Elevated urinary IL-36α and IL-18 levels are associated with diabetic nephropathy in patients with type 2 diabetes mellitus

BACKGROUND: Inflammatory cytokines have been reported to be pathogenic factors for the development and progression of diabetic nephropathy (DN). Interleukin (IL)-36 alpha is a newly discovered member of the IL-1 cytokine family that has been implicated in animal models of renal impairment. However, little is known about the role of IL-36 alpha in DN in humans. The purpose of the present study was to assess the levels of IL-36 alpha and IL-18 in type 2 diabetic patients (T2DM) patients with and without DN. METHODS: Subjects were divided into 3 groups: Control (N.=20), T2DM without DN (N.=30), and T2DM with DN (N.=30). Urinary IL-36 alpha and IL-18 levels were assessed using ELISA. Correlation analysis was performed to determine the association of the IL levels with clinical markers of T2DM and DN. RESULTS: IL-36 alpha and IL-18 levels were significantly elevated in T2DM patients with DN, when compared to T2DM patients without DN (P<0.0001, P=0.0025, respectively) and controls (P<0.0001, for both).
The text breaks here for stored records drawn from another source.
(** * etcd-leader: the election cycle of [leader.go], embedded and verified

    The development follows the source file top to bottom:
    - the structs [State], [EtcdResponse], [Node], [Option], [EtcdClient];
    - the client methods [MakeURL], [Get], [Put], [Delete], [request], down
      to the form body that [url.Values.Encode] produces;
    - one election cycle, [loop], as a program over the calls it makes
      (store calls, [rand.Float32], [time.Sleep], console output);
    - the [float32] arithmetic of the jittered sleep, on the IEEE 754
      binary32 instance of the Standard Library's [SpecFloat]. *)

From Stdlib Require Import ZArith Lia String Ascii List DecimalString.
From Stdlib Require Import Floats.SpecFloat.
From Stdlib Require DecimalZ.
From stdpp Require Import gmap strings list sorting.

Open Scope Z_scope.

(** ** Machine integers and durations *)

(** Go's [int] and [int64] on a 64-bit target: two's complement, wrapping. *)
Module Int64.
Definition min_int : Z := - 2 ^ 63.
Definition max_int : Z := 2 ^ 63 - 1.
Definition in_range (z : Z) : Prop := min_int <= z <= max_int.
Definition wrap (z : Z) : Z := (z + 2 ^ 63) mod 2 ^ 64 - 2 ^ 63.
Definition mul (a b : Z) : Z := wrap (a * b).
(** [a / b] truncates toward zero; with the positive constant divisors
    of the source it cannot overflow. *)
Definition div (a b : Z) : Z := Z.quot a b.
End Int64.

(** [time.Duration] is an [int64] count of nanoseconds. *)
Definition Duration := Z.
Definition Second : Duration := 1000000000.

(** A Go [error] value, represented by the text [err.Error()] returns. *)
Definition error := string.

(** ** float32 *)

(** IEEE 754 binary32: 24 bits of precision, infinities at exponent 128. *)
Module F32.
Definition prec : Z := 24.
Definition emax : Z := 128.
Definition float32 := spec_float.
Definition demo_store (included used reset : Z) : Store :=
  {| users := [demo_user included used reset]; usage_logs := [];
     analytics_daily := ∅ |}.

Definition demo_key : string := "demo_fe01ce2a7fbac8fa".

Definition free_ctx : Ctx :=
  {| ctx_user_id := "u-demo"; ctx_tier := "free";
     ctx_tokens_included := 10000; ctx_tokens_used := 0 |}.

Definition last_token_call : Outcome :=
  api_chat (no_upstream (fun _ => true) 10)
    (post demo_key "one two three four" "auto" "auto")
    (demo_store 10000 9999 50).

(** The usage logs of one account on one day. *)
Definition day_logs (date : Z) (id : string) (logs : list UsageLog) : list UsageLog :=
  List.filter
    (fun l => String.eqb (log_user_id l) id && (date_of (log_timestamp l) =? date))
    logs.

(** The average the specification words: the sum of the latencies of the
    recorded calls divided by their number. *)
Definition spec_average_latency (logs : list UsageLog) : float :=
  (List.fold_left (fun acc l => acc + log_response_time l) logs 0
   / PyFloat.of_Z (Z.of_nat (length logs)))%float.

Definition two_calls_one_day : list (Env * Request) :=
  [ (no_upstream (fun _ => true) 10, post demo_key "hello world" "gpt-4" "auto");
    (no_upstream (fun _ => true) 20, post demo_key "hello world" "claude-3-haiku-20240307" "auto") ].

(** Requests of one account that are all served, one after the other,
    within the billing period. *)
Fixpoint served_in_period (key : string) (rs : list (Env * Request)) (s : Store)
    : Prop :=
  match rs with
  | [] => True
  | (env, rq) :: rs' =>
      credential rq = Some key
      /\ (forall u, account key s = Some u -> now_check env <= tokens_reset_date u)
      /\ calls (api_chat env rq s) <> []
      /\ served_in_period key rs' (store (api_chat env rq s))
  end.

(** The tokens their calls cost. *)
Fixpoint spent (rs : list (Env * Request)) : Z :=
  match rs with
  | [] => 0
  | (env, rq) :: rs' =>
      tokens (route env (req_prompt rq) (req_model rq) (req_provider rq)).1
      + spent rs'
  end.

Definition shared_store : Store := demo_store 100000 100 50.

Definition two_workers : list Thread :=
  [ arrive (no_upstream (fun _ => true) 10) (post demo_key "hello world" "auto" "auto");
    arrive (no_upstream (fun _ => true) 20)
      (post demo_key "one two three four" "auto" "auto") ].

Definition finished_tokens (t : Thread) : option Z :=
  match th_progress t with
  | Finished (Ok r) _ => Some (r_tokens_used r)
  | _ => None
  end.

(** * The rest of the application *)

(** ** The decorator on its own *)

(** What [require_api_key] does before it calls the view: the answer 401,
    or the context it leaves on the request and the database after the
    rollover. *)
Definition authenticate (env : Env) (rq : Request) (s : Store)
    : Reply + Ctx * Store :=
  match credential rq with
  | None => inl ApiKeyRequired
  | Some key =>
      if PyStr.falsy key then inl ApiKeyRequired
      else
        match Sql.select_user_by_api_key key (users s) with
        | None => inl InvalidOrInactiveKey
        | Some u =>
            if negb (is_active u) then inl InvalidOrInactiveKey
            else if tokens_reset_date u <? now_check env
            then
              let new_reset_date := now_reset env + thirty_days in
              inr (ctx_of u 0,
                   with_users (Sql.update_reset new_reset_date key (users s)) s)
            else inr (ctx_of u (tokens_used u), s)
        end
  end.

(** ** The endpoint [/api/openclaw] *)

(** One entry of [results]. *)
Record ToolResult := {
  tr_tool : string;
  tr_success : bool;
  tr_data : string;
  tr_tokens : Z;
  tr_cost : float
}.

Definition mock_result (tool_name : string) : ToolResult :=
  {| tr_tool := tool_name; tr_success := true;
     tr_data := ("Mock result from " ++ tool_name)%string;
     tr_tokens := 10; tr_cost := 0.0001 |}.

(** The loop over [data['tools']], an element being what its ['tool'] key
    holds ([None] when it has none), with the three variables the loop
    updates. *)
Fixpoint run_tools (tools : list (option string)) (results : list ToolResult)
    (total_tokens : Z) (total_cost : float) : list ToolResult * Z * float :=
  match tools with
  | [] => (results, total_tokens, total_cost)
  | tool_request :: rest =>
      match tool_request with
      | Some tool_name =>
          if PyStr.falsy tool_name then run_tools rest results total_tokens total_cost
          else
            let r := mock_result tool_name in
            run_tools rest (results ++ [r])%list (total_tokens + tr_tokens r)
              (total_cost + tr_cost r)%float
      | None => run_tools rest results total_tokens total_cost
      end
  end.

(** The JSON body of its answer 200. *)
Record OpenclawResponse := {
  oc_results : list ToolResult;
  oc_execution_time : float;
  oc_tokens_used : Z;
  oc_cost : float
}.

Inductive OpenclawReply :=
  | Executed (r : OpenclawResponse)   (* 200 *)
  | ToolsRequired                     (* 400, "Tools array required" *)
  | Unauthorized (r : Reply)          (* the 401 of the decorator *)
  | TooManyRequests.                  (* 429 of the limiter *)

Record OpenclawOutcome := {
  oc_reply : OpenclawReply;
  oc_store : Store
}.

(** [UPDATE users SET tokens_used = tokens_used + ? WHERE id = ?]. In
    SQLite the sum of two integers is an integer when it lies in
    [-2^63, 2^63), and a REAL beyond; the row is the one the statement
    writes for a sum in that range. *)
Definition add_usage_row (delta : Z) (u : User) : User :=
  {| uid := uid u; api_key := api_key u;
     subscription_tier := subscription_tier u;
     tokens_included := tokens_included u;
     tokens_used := tokens_used u + delta;
     tokens_reset_date := tokens_reset_date u;
     is_active := is_active u; updated_at := updated_at u |}.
IL-36 alpha levels showed a positive correlation with urinary albumin excretion (r=0.754, P<0.0001), HbA1c (r=0.433, P=0.0168), fasting plasma glucose (r=0.433, P=0.0168) and negative correlation with glomerular filtration rate (r=-0.852 P<0.0001). CONCLUSIONS: The results highlighted the association of IL-36 alpha with DN. However, further extensive studies are suggested for evaluating the association.

Automated summary

Inflammatory cytokines such as IL-36 alpha have been implicated in the pathogenesis of diabetic nephropathy, with levels significantly elevated in T2DM patients with DN. IL-36 alpha levels were found to correlate positively with urinary albumin excretion, HbA1c, and fasting plasma glucose, and negatively with glomerular filtration rate. Further extensive studies are recommended to evaluate this association.